L'ombre du passé : le Front national et ses racines controversées
Meeting des co-fondateurs du Front national avec, de gauche à droite, Pierre Bousquet, Roger Holeindre et Jean-Marie Le Pen.
Alors que l'extrême droite semble se rapprocher dangereusement du pouvoir après l'annonce choc d'Emmanuel Macron de dissoudre l'Assemblée nationale, la gauche s'alarme de la normalisation croissante du Rassemblement national (RN). Le dimanche passé, Sarah Legrain, députée de La France insoumise (LFI), n'a pas mâché ses mots sur LCI. Elle a dénoncé la complaisance de certains secteurs de la bourgeoisie et des médias envers le RN, allant jusqu'à rappeler que "mieux vaut Hitler que le Front populaire" pourrait devenir une triste réalité si nous ne restons pas vigilants.
Un passé lourd de sens
Pour justifier ses propos percutants, Sarah Legrain a invoqué l'histoire troublée du RN, ou plutôt de son prédécesseur, le Front national (FN). "Est-ce que je suis en train de dire que le Rassemblement national est un parti qui est l'héritier de Waffen-SS qui l'ont fondé et l'héritier de Vichy ? Oui bien sûr !" a-t-elle déclaré, provoquant une réaction choquée du journaliste Christophe Moulin sur LCI.
Les origines controversées
Le Front national pour l'unité française a vu le jour le 5 octobre 1972. Ce jour-là, diverses factions d'extrême droite se sont rassemblées sous la bannière de Jean-Marie Le Pen, vétéran de la guerre d'Algérie et figure de proue d'Ordre nouveau, un mouvement néofasciste. Cette alliance cherchait à présenter une façade plus respectable de l'extrême droite, malgré un passé marqué par des appels à la violence contre les "métèques" et les communistes.

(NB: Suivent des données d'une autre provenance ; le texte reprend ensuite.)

(* ===== verification/User.v ===== *)
(** * The programs of the boot image: [user/init-zero] and [user/interp-zero]

    A program is its calls to the kernel, in order: [user_calls] lists each with the
    bytes its pointer arguments lead to, and [kernel] is what the kernel answers to the
    last call of a list. [rd] is the program's memory as its stack was prepared. *)
From stdpp Require Import base list numbers option strings gmap.
From Stdlib Require Import ZArith Lia Bool.
From S2P Require Import Prelude Paths Text Frame Vmm Exec Initrd Fat Sched SchedFacts Vfs Paging Memory InitExec InitExecFacts.

Definition ABI_HXNU_NATIVE_BOOTSTRAP : Z := 2.
Definition HXNU_SYS_LOG_WRITE : Z := 0x484e0001.
Definition HXNU_SYS_THREAD_SELF : Z := 0x484e0002.
Definition HXNU_SYS_PROCESS_SELF : Z := 0x484e0003.
Definition HXNU_SYS_UPTIME_NSEC : Z := 0x484e0004.
Definition HXNU_SYS_SCHED_YIELD : Z := 0x484e0005.
Definition HXNU_SYS_ABI_VERSION : Z := 0x484e0006.
Definition HXNU_SYS_SPAWN : Z := 0x484e000c.
Definition HXNU_SYS_EXIT_GROUP : Z := 0x484e00ff.
Definition AUX_AT_NULL : Z := 0.
Definition AUX_AT_PHDR : Z := 3.
Definition AUX_AT_PHENT : Z := 4.
Definition AUX_AT_PHNUM : Z := 5.
Definition AUX_AT_BASE : Z := 7.
Definition AUX_AT_ENTRY : Z := 9.
Definition AUX_AT_EXECFN : Z := 31.

(** ** Lines on the stack: [StackLine<N>] *)
Record StackLine : Type := mkLine { line_bytes : list Z; line_len : Z }.
Definition line_new (n : Z) : StackLine := mkLine (replicate (Z.to_nat n) 0) 0.
Definition line_as_bytes {E} (l : StackLine) : outcome E (list Z) := slice (line_bytes l) 0 (line_len l).
(** [write_str]: [None] is [fmt::Error]. *)
Definition line_write_str {E} (l : StackLine) (text : list Z) : outcome E (option StackLine) :=
  let remaining := sat_sub (len (line_bytes l)) (line_len l) in
  if remaining <? len text then Ok None else
  let? end_ := add U64 (line_len l) (len text) in
  let? bytes := blit (line_bytes l) (line_len l) text in
  Ok (Some (mkLine bytes end_)).
(** [write!]: the pieces in order, until one is refused. *)
Fixpoint line_write {E} (l : StackLine) (pieces : list (list Z)) : outcome E StackLine :=
  match pieces with
  | [] => Ok l
  | p :: rest => let? r := line_write_str l p in match r with Some l' => line_write l' rest | None => Ok l end
  end.

(** Pieces that the formatter writes for a number. *)
Definition piece_i64 (v : Z) : list (list Z) := if v <? 0 then [[45]; dec (- v)] else [dec v].
Definition piece_hex (v : Z) : list (list Z) := [lit "0x"; digits 16 16 v []].
Definition piece_hex18 (v : Z) : list (list Z) :=
  let d := digits 16 16 v [] in [lit "0x"] ++ replicate (16 - length d) [48] ++ [d].

(** ** The initial stack, as [interp-zero] reads it *)
Record InitialStackView : Type := mkView {
  v_argc : Z; v_argv0 : Z; v_at_entry : Z; v_at_base : Z; v_at_phdr : Z; v_at_phent : Z; v_at_phnum : Z; v_execfn : Z }.
#[export] Instance InitialStackView_eta : RecordEta InitialStackView := fun v =>
  mkView (v_argc v) (v_argv0 v) (v_at_entry v) (v_at_base v) (v_at_phdr v) (v_at_phent v) (v_at_phnum v) (v_execfn v).

(** As many words as the pages of the stack hold: a longer scan leaves them. *)
Definition STACK_WORDS : nat := Z.to_nat (STACK_SIZE / 8).

Section stack_view.
Context (rd : Z -> Z) {E : Type}.
Definition word_at (p : Z) : Z := le_val ((fun i => rd (p + Z.of_nat i)) <$> seq 0 8).

(** [while *cursor != 0 { cursor = cursor.add(1) }] *)
Fixpoint skip_environment (fuel : nat) (cursor : Z) : outcome E Z :=
  match fuel with
  | O => Diverge
  | S fuel' => if negb (word_at cursor =? 0) then skip_environment fuel' (cursor + 8) else Ok cursor
  end.
Definition aux_entry (key value : Z) (view : InitialStackView) : InitialStackView :=
  if key =? AUX_AT_PHDR then set_field v_at_phdr value view
  else if key =? AUX_AT_PHENT then set_field v_at_phent value view
  else if key =? AUX_AT_PHNUM then set_field v_at_phnum value view
  else if key =? AUX_AT_BASE then set_field v_at_base value view
  else if key =? AUX_AT_ENTRY then set_field v_at_entry value view
  else if key =? AUX_AT_EXECFN then set_field v_execfn value view
  else view.
Fixpoint read_auxiliary (fuel : nat) (cursor : Z) (view : InitialStackView) : outcome E InitialStackView :=
  match fuel with
  | O => Diverge
  | S fuel' =>
      let key := word_at cursor in
      let value := word_at (cursor + 8) in
      if key =? AUX_AT_NULL then Ok view else read_auxiliary fuel' (cursor + 16) (aux_entry key value view)
  end.
Definition parse_initial_stack (cursor : Z) : outcome E InitialStackView :=
  let argc := word_at cursor in
  let cursor := cursor + 8 in
  let argv0 := if negb (argc =? 0) then word_at cursor else 0 in
  let cursor := cursor + 8 * argc in
  let cursor := cursor + 8 in
  let? cursor := skip_environment STACK_WORDS cursor in
  let cursor := cursor + 8 in
  read_auxiliary STACK_WORDS cursor (mkView argc argv0 0 0 0 0 0 0).

(** [len]: the position of the first zero byte, at most [max_len]. *)
Fixpoint c_string_len (fuel : nat) (ptr len : Z) : Z :=
  match fuel with
  | O => len
  | S fuel' => if rd (ptr + len) =? 0 then len else c_string_len fuel' ptr (len + 1)
  end.
Definition c_string_bytes (ptr max_len : Z) : list Z :=
  let n := c_string_len (Z.to_nat max_len) ptr 0 in (fun i => rd (ptr + Z.of_nat i)) <$> seq 0 (Z.to_nat n).
Definition display_c_string (ptr : Z) : list Z :=
  if ptr =? 0 then lit "<none>" else
  let bytes := c_string_bytes ptr 256 in
  if is_utf8 bytes then bytes else lit "<invalid>".
End stack_view.

(** ** Calls *)
Record UserCall : Type := mkCall { uc_abi : Z; uc_number : Z; uc_args : list Z; uc_data : list (list Z) }.
Inductive UserEnd : Type := Spins.

Section calls.
Context (kernel : list UserCall -> Z).
Let U (A : Type) : Type := M (list UserCall) UserEnd A.

Definition user_syscall (number : Z) (args : list Z) (data : list (list Z)) : U Z := fun calls =>
  let calls' := calls ++ [mkCall ABI_HXNU_NATIVE_BOOTSTRAP number args data] in (Ok (kernel calls'), calls').
Definition syscall0 (number : Z) : U Z := user_syscall number [0; 0; 0; 0; 0; 0] [].
Definition syscall1 (number a0 : Z) : U Z := user_syscall number [a0; 0; 0; 0; 0; 0] [].
Definition syscall2 (number a0 a1 : Z) (data : list (list Z)) : U Z := user_syscall number [a0; a1; 0; 0; 0; 0] data.
Definition syscall3 (number a0 a1 a2 : Z) (data : list (list Z)) : U Z := user_syscall number [a0; a1; a2; 0; 0; 0] data.
(** [at_] is where the bytes lie. *)
Definition log_bytes (at_ : Z) (bytes : list Z) : U unit := do! syscall2 HXNU_SYS_LOG_WRITE at_ (len bytes) [bytes] in ret tt.

(** [loop { syscall0(SCHED_YIELD); }], [turns] times. *)
Fixpoint yields (turns : nat) : U unit :=
  match turns with O => diverge | S turns' => do! syscall0 HXNU_SYS_SCHED_YIELD in yields turns' end.

(** ** [init-zero] *)
Inductive Smoke : Type := NoSmoke | FaultPage | FaultGp | FaultUd | ExitImmediate.

Definition INIT_PATH : list Z := lit "/bin/rustybox" ++ [0].
Definition INIT_ARGS : list (list Z) :=
  [lit "rustybox" ++ [0]; lit "sh" ++ [0]; lit "-c" ++ [0]; lit "echo 'HXNU: rustybox integration online' && rustybox ls -la /" ++ [0]].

Comme le souligne l'historienne Valérie Igounet, Ordre nouveau souhaitait "tuer les métèques" et "assassiner les communistes". Sur les conseils de François Duprat, une figure influente de l'époque, ils ont commencé à pratiquer ce qu'ils appelaient "un fascisme souriant".
Néofascistes, nationalistes et collaborationnistes
Les années 1960 et 1970 ont vu une convergence des diverses familles idéologiques d'extrême droite, unies par leur violent anticommunisme. Jean-Marie Le Pen incarnait le courant national-populiste, marqué par la nostalgie de l'Algérie française et les événements de Mai 68. Ordre nouveau représentait la deuxième tendance, aspirant à l'abolition des partis politiques.

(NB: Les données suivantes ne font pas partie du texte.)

(* ===== verification/Neoio.v ===== *)
(** * Device topology: [kernel/src/neoio/mod.rs] and [kernel/src/neoio/iommu.rs]

    The manager's tree, its lock and its flag, with the processor's interrupt flag and the
    text the functions write to the terminal. [spins] bounds the attempts to take the lock. *)
From stdpp Require Import base list numbers option strings.
From Stdlib Require Import ZArith Lia Bool.
From S2P Require Import Prelude Paths Text Machine Frame Vmm Paging Memory Acpi Power.

Inductive TopologySource : Type := TopoAcpi | DeviceTreeBlob | HotPlugPcie.
Record NeoNode : Type := mkNeoNode {
  vendor_id : Z; device_id : Z; is_npu : bool; is_gpu : bool; node_source : TopologySource; iommu_domain_isolated : bool }.
Record NeoDeviceTree : Type := mkTree { nodes : list (option NeoNode); node_count : Z }.
#[export] Instance NeoDeviceTree_eta : RecordEta NeoDeviceTree := fun t => mkTree (nodes t) (node_count t).
Record NeoIoManager : Type := mkNeo { is_active : bool; neo_locked : bool; neo_tree : NeoDeviceTree; neo_interrupts : bool; neo_text : list (list Z) }.
#[export] Instance NeoIoManager_eta : RecordEta NeoIoManager := fun m =>
  mkNeo (is_active m) (neo_locked m) (neo_tree m) (neo_interrupts m) (neo_text m).

Definition MAX_NODES : Z := 64.
Definition neo_new (interrupts : bool) : NeoIoManager :=
  mkNeo false false (mkTree (replicate (Z.to_nat MAX_NODES) None) 0) interrupts [].

Section neoio.
Context (spins : nat) {E : Type}.
Let N (A : Type) : Type := M NeoIoManager E A.

Definition neo_write (s : string) : N unit := modify (upd neo_text (fun t => t ++ [lit s ++ [10]])).

(** [iommu.rs] *)
Definition reconfigure_iommu_group (bus device function : Z) : N unit :=
  do! neo_write "NeoIO(IOMMU): Hot-plug detected. Enforcing ACS isolation..." in
  neo_write "NeoIO(IOMMU): Device placed in strict isolation domain (DENY ALL).".
Definition grant_dma_access (bus device function physical_addr size : Z) : N unit :=
  neo_write "NeoIO(IOMMU): Granting DMA access to authenticated device.".
Definition revoke_dma_access_for_swap (bus device function : Z) : N unit :=
  neo_write "NeoIO(IOMMU): Revoking DMA access for device hot-swap (preventing UAF).".

Definition lock_tree : N unit :=
  do! modify (set_field neo_interrupts false) in
  loop spins (fun _ =>
    let! l := gets neo_locked in
    if l : bool then ret (inl tt) else do! modify (set_field neo_locked true) in ret (inr tt)) tt.
Definition unlock_tree : N unit :=
  do! modify (set_field neo_locked false) in modify (set_field neo_interrupts true).

Definition neo_init : N unit :=
  do! lock_tree in
  do! modify (set_field is_active true) in
  unlock_tree.

Definition inject_dynamic_fdt_node (vendor device : Z) (npu gpu : bool) : N unit :=
  let! active := gets is_active in
  if negb active then ret tt else
  do! lock_tree in
  let! tree := gets neo_tree in
  do! (if node_count tree <? len (nodes tree) then
         do! reconfigure_iommu_group 0 0 0 in
         let! nodes' := lift (set_at (nodes tree) (node_count tree) (Some (mkNeoNode vendor device npu gpu HotPlugPcie true))) in
         let! count := lift (add U64 (node_count tree) 1) in
         modify (set_field neo_tree (mkTree nodes' count))
       else neo_write "NeoIO: [ERROR] Device tree capacity exceeded during hot-plug!") in
  unlock_tree.
End neoio.

(** [system_reboot] and [system_halt]: the text, then the reset of [power.rs]; what is left
    is the processor halted. *)
Definition system_reboot (cr3 : Z) (port_in : Z -> Z) (st : PowerState) : M (Bus * list (list Z)) ResetError unit :=
  do! modify (fun s => (s.1, s.2 ++ [lit "NeoIO: Orchestrating system reboot..." ++ [10]])) in
  fun s => let '(o, b) := reboot cr3 port_in st s.1 in (match o with Panic => Panic | _ => Diverge end, (b, s.2)).
Definition system_halt : M (Bus * list (list Z)) ResetError unit :=
  do! modify (fun s => (s.1, s.2 ++ [lit "NeoIO: Orchestrating system halt..." ++ [10]])) in
  diverge.

(** ** Facts *)
Record Request : Type := mkRequest { rq_vendor : Z; rq_device : Z; rq_npu : bool; rq_gpu : bool }.
Definition node_of (r : Request) : NeoNode := mkNeoNode (rq_vendor r) (rq_device r) (rq_npu r) (rq_gpu r) HotPlugPcie true.
(** The tree after the requests [rs]: the first 64 of them, in order. *)
Definition tree_of (rs : list Request) : NeoDeviceTree :=
  let kept := take 64 rs in mkTree ((Some <$> (node_of <$> kept)) ++ replicate (64 - length kept) None) (len kept).
Fixpoint inject_all {E} (spins : nat) (rs : list Request) : M NeoIoManager E unit :=
  match rs with
  | [] => ret tt
  | r :: rest => do! inject_dynamic_fdt_node spins (rq_vendor r) (rq_device r) (rq_npu r) (rq_gpu r) in inject_all spins rest
  end.

Lemma lock_tree_run {E} spins m : neo_locked m = false -> (0 < spins)%nat ->
  lock_tree (E:=E) spins m = (Ok tt, set_field neo_locked true (set_field neo_interrupts false m)).
Proof. intros Hl Hs. destruct spins as [|n]; [lia|]. unfold lock_tree, bind, modify. cbn [loop]. unfold bind, gets, ret, modify. cbn. by rewrite Hl. Qed.

(** One request on the tree of the requests before it. *)
Lemma inject_run {E} spins rs r m : is_active m = true -> neo_locked m = false -> (0 < spins)%nat -> neo_tree m = tree_of rs ->
  exists text, inject_dynamic_fdt_node (E:=E) spins (rq_vendor r) (rq_device r) (rq_npu r) (rq_gpu r) m
  = (Ok tt, mkNeo true false (tree_of (rs ++ [r])) true text).
Proof.
  intros Ha Hl Hs Ht. destruct m as [ac lk tr int tx]. cbn in Ha, Hl, Ht. subst. unfold inject_dynamic_fdt_node, bind at 1, gets at 1. cbn [is_active negb]. unfold bind at 1. rewrite lock_tree_run by done.
  unfold bind at 1, gets at 1.
  match goal with |- context [neo_tree ?x] => change (neo_tree x) with (tree_of rs) end. cbn [nodes node_count tree_of].
  assert (Hlen : len ((Some <$> (node_of <$> take 64 rs)) ++ replicate (64 - length (take 64 rs)) None) = 64).
  { rewrite len_app. unfold len. rewrite !length_fmap, length_replicate, length_take. lia. }
  rewrite Hlen. destruct (Z.ltb_spec (len (take 64 rs)) 64) as [Hroom|Hfull].
  - assert (Hk : take 64 rs = rs) by (apply take_ge; unfold len in Hroom; rewrite length_take in Hroom; lia). rewrite Hk in *.
    unfold bind at 1. unfold bind at 1, reconfigure_iommu_group. unfold bind at 1, neo_write at 1, modify at 1. unfold neo_write at 1, modify at 1.
    assert (Hset : set_at (E:=E) ((Some <$> (node_of <$> rs)) ++ replicate (64 - length rs) None) (len rs) (Some (node_of r))
      = Ok ((Some <$> (node_of <$> (rs ++ [r]))) ++ replicate (64 - length (rs ++ [r])) None)).
    { unfold set_at. assert (Hn : (length rs < 64)%nat) by (unfold len in Hroom; lia). replace (64 - length rs)%nat with (1 + (64 - length (rs ++ [r])))%nat by (rewrite length_app; cbn; lia).
      rewrite replicate_add. rewrite (blit_app (Some <$> (node_of <$> rs)) (replicate 1 None) _ [Some (node_of r)]); [|unfold len; by rewrite !length_fmap|done].
      rewrite !fmap_app. by rewrite <- app_assoc. }
    unfold bind at 1, lift at 1. unfold node_of in Hset at 2. rewrite Hset. unfold bind at 1, lift at 1. rewrite add_ok by (unfold len in *; lia).
    assert (Hk' : take 64 (rs ++ [r]) = rs ++ [r]) by (apply take_ge; rewrite length_app; unfold len in Hroom; cbn [length]; lia).
    assert (Htree : tree_of (rs ++ [r]) = mkTree ((Some <$> (node_of <$> (rs ++ [r]))) ++ replicate (64 - length (rs ++ [r])) None) (len rs + 1)).
    { unfold tree_of. rewrite Hk', len_app. reflexivity. }
    rewrite Htree. eexists. reflexivity.
  - assert (Hn : (64 <= length rs)%nat) by (unfold len in Hfull; rewrite length_take in Hfull; lia).
    assert (Hsame : tree_of (rs ++ [r]) = tree_of rs) by (unfold tree_of; by rewrite take_app_le by lia). rewrite Hsame. eexists. reflexivity.
Qed.

(** Hot-plugged devices are kept in the order they came, each marked isolated, up to 64;
    later ones are dropped. After [init] and any sequence of requests the tree is exactly
    that, its count is the number of devices kept, and the lock is free. Requests before
    [init] change nothing. Interrupts are on afterwards even when they were off. *)
Theorem topology_keeps_devices {E} (spins : nat) (rs : list Request) (interrupts : bool) (Hs : (0 < spins)%nat) :
  (exists text, (do! neo_init (E:=E) spins in inject_all spins rs) (neo_new interrupts) = (Ok tt, mkNeo true false (tree_of rs) true text)) /\
  inject_all (E:=E) spins rs (neo_new interrupts) = (Ok tt, neo_new interrupts).
Proof.
  split.
  - unfold bind at 1, neo_init. unfold bind at 1. rewrite lock_tree_run by done. unfold bind, modify, unlock_tree, bind, modify.
    change (mkTree _ 0) with (tree_of []).
    assert (Hgen : forall rest done_ text, exists text', inject_all (E:=E) spins rest (mkNeo true false (tree_of done_) true text) = (Ok tt, mkNeo true false (tree_of (done_ ++ rest)) true text')).
    { intros rest. induction rest as [|r rest IH]; intros done_ text; cbn [inject_all]; [rewrite app_nil_r; by exists text|].
      destruct (inject_run (E:=E) spins done_ r (mkNeo true false (tree_of done_) true text)) as (text1 & Hr); [done..|].
      unfold bind at 1. rewrite Hr. destruct (IH (done_ ++ [r]) text1) as (text2 & H2). exists text2. rewrite H2, <- app_assoc. done. }
    apply (Hgen rs []).
  - induction rs as [|r rs IH]; [done|]. cbn [inject_all]. unfold bind at 1, inject_dynamic_fdt_node, bind, gets. cbn. exact IH.
Qed.

Lemma topology_keeps_devices_witness : exists text,
  (do! neo_init (E:=unit) 1 in inject_all 1 [mkRequest 0x10de 0x2204 false true]) (neo_new false)
  = (Ok tt, mkNeo true false (tree_of [mkRequest 0x10de 0x2204 false true]) true text).
Proof. exact (proj1 (topology_keeps_devices (E:=unit) 1 [mkRequest 0x10de 0x2204 false true] false ltac:(lia))). Defined.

La troisième composante, et la plus controversée, était celle des nostalgiques de la Seconde Guerre mondiale et de la Collaboration. Parmi les fondateurs du FN se trouvait Pierre Bousquet, un ancien Waffen-SS de la division Charlemagne, qui devint trésorier du parti. François Brigneau, ancien milicien pétainiste, fut désigné vice-président. Même Léon Gaultier, également engagé dans la Waffen-SS, faisait partie des membres fondateurs.
Un héritage toujours présent
Jean-Marie Le Pen, interrogé par franceinfo lors des 50 ans du parti, n'a pas condamné les actions passées de ses anciens camarades, insistant sur le fait que les choix de jeunesse ne devaient pas être jugés sévèrement des décennies plus tard. Pourtant, cette indulgence vis-à-vis des anciens SS souligne un lien indéniable avec un passé sombre.
En conclusion, comme le rappelle l'historien Nicolas Lebourg, les anciens SS ont joué un rôle crucial dans la reconstruction des extrêmes droites après-guerre. Il est donc justifié d'affirmer, comme le fait Sarah Legrain, que le FN – ancêtre du RN – puise ses racines dans des héritages liés aux Waffen-SS et au régime de Vichy. À l'heure où l'extrême droite gagne du terrain, il est plus que jamais crucial de ne pas oublier ces vérités historiques.